(** What the caller gets back, read off the operation's one conversion: the
    converter's failure, thrown by [sendOutput] and as the rejection of the
    promise of the others, and success otherwise. *)
Definition resultAfter `{Collaborators} (op : Operation) (h : list object) (p : addr)
    (r : HandlesRegistry) : CallResult :=
  match op with
  | op_sendOutput =>
      if truthy (field h p "location")
      then match (clientLocation (field h p "location") r).1 with
           | Normal _ => Returned
           | Throw e => Threw e
           end
      else Returned
  | op_sendExceptionThrown =>
      if truthy (field h p "location")
      then match (clientLocation (field h p "location") r).1 with
           | Normal _ => Promise (Fulfilled ())
           | Throw e => Promise (Rejected e)
           end
      else Promise (Fulfilled ())
  | op_sendSourceWasLoaded =>
      match (toSource (field h p "source") r).1 with
      | Fulfilled _ => Promise (Fulfilled ())
      | Rejected e => Promise (Rejected e)
      end
  | op_sendBPStatusChanged =>
      match (toBreakpoint (field h p "bpRecipeStatus") r).1 with
      | Fulfilled _ => Promise (Fulfilled ())
      | Rejected e => Promise (Rejected e)
      end
  | op_sendDebuggeeIsStopped => Promise (Fulfilled ())
  end.

(** The engine issuing calls back to back, each run to its end. *)
Fixpoint invokeAll `{Collaborators} (calls : list (Operation * addr)) (w : World)
    : list CallResult * World :=
  match calls with
  | [] => ([], w)
  | (op, p) :: calls' =>
      let (r, w') := invoke op p w in
      let (rs, w'') := invokeAll calls' w' in
      (r :: rs, w'')
  end.

(** The kinds of the events of the calls that succeeded, in call order. *)
Fixpoint kindsOfSuccessful `{Domain} (calls : list (Operation * addr)) (results : list CallResult)
    : list value :=
  match calls, results with
  | (op, _) :: calls', r :: results' =>
      (if succeeded r then [VString (eventKind op)] else [])
        ++ kindsOfSuccessful calls' results'
  | _, _ => []
  end.

(** The properties an Output event's body may have. *)
Definition outputProperties : gset string :=
  {[ "output"; "category"; "variablesReference"; "source"; "line"; "column" ]}.

(** ** Shapes used to state what an operation leaves behind *)

(** The event object [new_Event] leaves in the store, its body at [b]. *)
Definition eventObject `{Domain} (kind : string) (b : addr) : object :=
  <["body" := VRef b]>
    (<["event" := VString kind]>
       (<["type" := VString "event"]> {["seq" := VNumber 0]})).

(** The body of an output event before the location step (lines 79-83). *)
Definition outputBody `{Domain} (output category variablesReference : value) : object :=
  let b := <["output" := output]>
             {["category" := match category with
                              | VUndefined => VString "console"
                              | c => c
                              end]} in
  if truthy variablesReference
  then <["variablesReference" := variablesReference]> b
  else b.

(** The location fields attached to a body. *)
Definition withLocation `{Domain} (source : value) (line column : Z) (b : object) : object :=
  <["column" := VNumber column]>
    (<["line" := VNumber line]> (<["source" := source]> b)).

(** The object literal of lines 107-111, built from the request at
    [params]. *)
Definition outputLiteral `{Collaborators} (h : list object) (params : addr) : object :=
  <["location" := field h params "location"]>
    (<["category" := field h params "category"]>
       {["output" := VString (toStackTraceString (field h params "exceptionStackTrace"))]}).

(** The plain output request [sendExceptionThrown] stands for. *)
Definition asOutput `{Collaborators} (q : IExceptionThrownParameters.t) : IOutputParameters.t :=
  {| IOutputParameters.output :=
       toStackTraceString (VStackTrace (IExceptionThrownParameters.exceptionStackTrace q));
     IOutputParameters.category := IExceptionThrownParameters.category q;
     IOutputParameters.variablesReference := None;
     IOutputParameters.location := IExceptionThrownParameters.location q |}.

(** ** A session model for the collaborators

    The collaborators as the spec describes them (sections 3, 4.2, 4.3 and
    4.4), over concrete entities.  It is the instance at which the generic
    theorems are exercised, and the one the statements about handle minting
    are about. *)
Module SessionModel.

(** Modelled from the spec: a loaded source (section 3).  Its identity is a
    filesystem path, or it is an in-memory artifact with no path, which
    needs a handle; a source of a kind the converters do not know cannot be
    given a client shape (section 7). *)
Inductive LoadedSource : Type :=
  | SourceWithPath (path : string)
  | SourceInMemory (identifier : string)
  | SourceOfUnknownKind (identifier : string).

Record Location : Type := {
  source : LoadedSource;
  lineNumber : Z;
  columnNumber : Z
}.

(** Modelled from the spec: the verification outcome of a breakpoint
    (section 3): verified or not, resolved location, message. *)
Record BPRecipeStatus : Type := {
  verified : bool;
  resolvedLocation : option Location;
  message : string
}.

Record Remote : Type := {
  description : string
}.

(** The client shapes (DebugProtocol.Source, DebugProtocol.Breakpoint). *)
Record ClientSource : Type := {
  path : option string;
  sourceReference : option Z
}.

Record ClientBreakpoint : Type := {
  bp_verified : bool;
  bp_message : string;
  bp_source : option ClientSource;
  bp_line : option Z;
  bp_column : option Z
}.

(** Modelled from the spec: the handle registry (section 4.4).  Handles are
    integers minted in sequence; [minted] maps an entity identity to its
    handle. *)
Record Registry : Type := {
  nextHandle : Z;
  minted : gmap string Z
}.

(** [register(identity)]: the handle of the identity, minted on first use. *)
Definition register (identity : string) (r : Registry) : Z * Registry :=
  match minted r !! identity with
  | Some h => (h, r)
  | None =>
      (nextHandle r,
       {| nextHandle := nextHandle r + 1;
          minted := <[identity := nextHandle r]> (minted r) |})
  end.

#[export] Instance domain : Domain := {|
  ILoadedSource := LoadedSource;
  LocationInLoadedSource := Location;
  IBPRecipeStatus := BPRecipeStatus;
  IFormattedExceptionLineDescription := string;
  RemoteObject := Remote;
  Source := ClientSource;
  Breakpoint := ClientBreakpoint;
  HandlesRegistry := Registry
|}.
(** * SourceForge tickets to GitHub issues: a shallow embedding

    This development embeds [sf_tickets_to_github.py] in Rocq and proves
    properties of its three working parts:

    - the record transformer [TicketMigrator.convert_ticket_to_issue];
    - the paginated reader [SourceForgeTicketsFetcher.fetch_tickets];
    - the orchestrator [TicketMigrator.migrate_tickets].

    Python values are the values [json.loads] produces: [None], booleans,
    integers, strings, lists and dictionaries.  Floating point numbers are
    left out.  A string is a sequence of code points below 256 (the Latin-1
    range of [str]); on that range [str.lower] works character by character.
    A dictionary is an association list in insertion order; [json.loads]
    never yields the same key twice, and a lookup takes the first binding.

    Operations that raise in Python return [Raise] here, with the exception
    class the interpreter would raise.  [pathlib.Path] is the POSIX flavour.
    The network is an oracle: a function from the actions performed so far
    and the next request to a response; a response is a decoded JSON body
    or a [requests.exceptions.RequestException] (which, in [requests], also
    covers a status error and a body that is not JSON).  HTTP headers and
    time-outs are fixed per run and left out of the requests.  Logging is
    left out, except where building the log message can raise. *)

From Stdlib Require Import String Ascii List ZArith NArith Bool Lia.
From Stdlib Require Import Numbers.DecimalString.
Import ListNotations.

Open Scope list_scope.
Open Scope string_scope.

Set Warnings "-register-all".

(* ================================================================= *)
(** ** Python values and exceptions *)

Inductive json : Type :=
| JNull
| JBool (b : bool)
| JInt (z : Z)
| JStr (s : string)
| JList (l : list json)
| JDict (kvs : list (string * json)).

Inductive exn : Type :=
| AttributeError
| TypeError
| KeyError.

Inductive result (A : Type) : Type :=
| Ok (a : A)
| Raise (e : exn).

Arguments Ok {A} a.
Arguments Raise {A} e.

Definition bind {A B : Type} (m : result A) (k : A -> result B) : result B :=
  match m with
  | Ok a => k a
  | Raise e => Raise e
  end.

Declare Scope py_scope.
Delimit Scope py_scope with py.
Notation "x <- m ;; k" := (bind m (fun x => k))
  (at level 61, m at next level, right associativity) : py_scope.
Open Scope py_scope.

(** [try: ... except Exception: ...] *)
Definition try_except {A : Type} (m : result A) (handler : A) : A :=
  match m with
  | Ok a => a
  | Raise _ => handler
  end.

(** [l.append(x)] and [l.extend(xs)] *)
Definition append {A : Type} (l : list A) (x : A) : list A := List.app l [x].
Definition extend {A : Type} (l xs : list A) : list A := List.app l xs.

(** [bool(v)] *)
Definition truthy (v : json) : bool :=
  match v with
  | JNull => false
  | JBool b => b
  | JInt z => negb (Z.eqb z 0)
  | JStr s => negb (String.eqb s "")
  | JList l => match l with [] => false | _ => true end
  | JDict kvs => match kvs with [] => false | _ => true end
  end.

Fixpoint dict_get (kvs : list (string * json)) (key : string) : option json :=
  match kvs with
  | [] => None
  | (k, v) :: rest => if String.eqb k key then Some v else dict_get rest key
  end.

(** [v.get(key, default)]: only dictionaries have [get]. *)
Definition py_get (v : json) (key : string) (default : json) : result json :=
  match v with
  | JDict kvs =>
      Ok (match dict_get kvs key with Some x => x | None => default end)
  | _ => Raise AttributeError
  end.

(** [v[key]] with a string key. *)
Definition py_getitem (v : json) (key : string) : result json :=
  match v with
  | JDict kvs =>
      match dict_get kvs key with Some x => Ok x | None => Raise KeyError end
  | _ => Raise TypeError
  end.

(* ================================================================= *)
(** ** Strings *)

Definition nl : string := String "010"%char "".
Definition dquote : ascii := "034"%char.
Definition squote : ascii := "039"%char.
Definition backslash : ascii := "092"%char.

Definition lower_char (c : ascii) : ascii :=
  let n := N_of_ascii c in
  if ((65 <=? n) && (n <=? 90) || (192 <=? n) && (n <=? 214)
      || (216 <=? n) && (n <=? 222))%N
  then ascii_of_N (n + 32) else c.

(** [s.lower()] *)
Fixpoint py_lower (s : string) : string :=
  match s with
  | "" => ""
  | String c s' => String (lower_char c) (py_lower s')
  end.
(** The name of a call without its arguments. *)
Inductive G4Op : Type :=
  | op_base (b : G4List)
  | op_new (k : G4Physics)
  | op_SetKineticEnergyLimit
  | op_SetVerboseLevel
  | op_RegisterPhysics
  | op_cout
  | op_endl
  | op_base_SetCuts (b : G4List)
  | op_base_dtor (b : G4List).

Definition op_of (c : G4Call) : G4Op :=
  match c with
  | call_base b _ => op_base b
  | call_new k _ => op_new k
  | call_SetKineticEnergyLimit _ _ => op_SetKineticEnergyLimit
  | call_SetVerboseLevel _ => op_SetVerboseLevel
  | call_RegisterPhysics _ => op_RegisterPhysics
  | call_cout _ => op_cout
  | call_endl => op_endl
  | call_base_SetCuts b => op_base_SetCuts b
  | call_base_dtor b => op_base_dtor b
  end.

(** ** Programs over framework calls *)

Inductive Prog (A : Type) : Type :=
  | Ret (a : A)
  | Do (c : G4Call) (k : resp c -> Prog A).

Arguments Ret {A} a.
Arguments Do {A} c k.

Fixpoint bind {A B : Type} (m : Prog A) (f : A -> Prog B) : Prog B :=
  match m with
  | Ret a => f a
  | Do c k => Do c (fun r => bind (k r) f)
  end.

#[global] Instance Prog_ret : MRet Prog := @Ret.
#[global] Instance Prog_bind : MBind Prog := fun A B f m => bind m f.

Definition call (c : G4Call) : Prog (resp c) := Do c Ret.

(** The calls under the names the sources use. *)
Definition base_ctor (b : G4List) (args : list G4int) : Prog unit :=
  call (call_base b args).
Definition new_ (k : G4Physics) (ver : G4int) : Prog ptr :=
  call (call_new k ver).
Definition SetKineticEnergyLimit (p : ptr) (e : G4double) : Prog unit :=
  call (call_SetKineticEnergyLimit p e).
Definition SetVerboseLevel (ver : G4int) : Prog unit :=
  call (call_SetVerboseLevel ver).
Definition RegisterPhysics (p : ptr) : Prog unit :=
  call (call_RegisterPhysics p).
Definition G4cout (s : string) : Prog unit := call (call_cout s).
Definition G4endl : Prog unit := call call_endl.
Definition base_SetCuts (b : G4List) : Prog unit :=
  call (call_base_SetCuts b).
Definition base_dtor (b : G4List) : Prog unit :=
  call (call_base_dtor b).

(** ** The three physics lists *)

Inductive PhysList : Type :=
  | EMPhysics
  | TherapyPhysics
  | MyQGSP_BERT.

#[global] Instance PhysList_eq_dec : EqDecision PhysList.
Proof. solve_decision. Defined.

Section Units.

(** [MeV] comes from G4SystemOfUnits.hh, which is not part of the
    repository: it is a parameter of the constructor that uses it. *)
Variable MeV : G4double.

▶ **Task requirements**:
Your answer should consist of all lines in the listing above that contain "negb".

▶ **Exercise response**:
  | JInt z => negb (Z.eqb z 0)
  | JStr s => negb (String.eqb s "")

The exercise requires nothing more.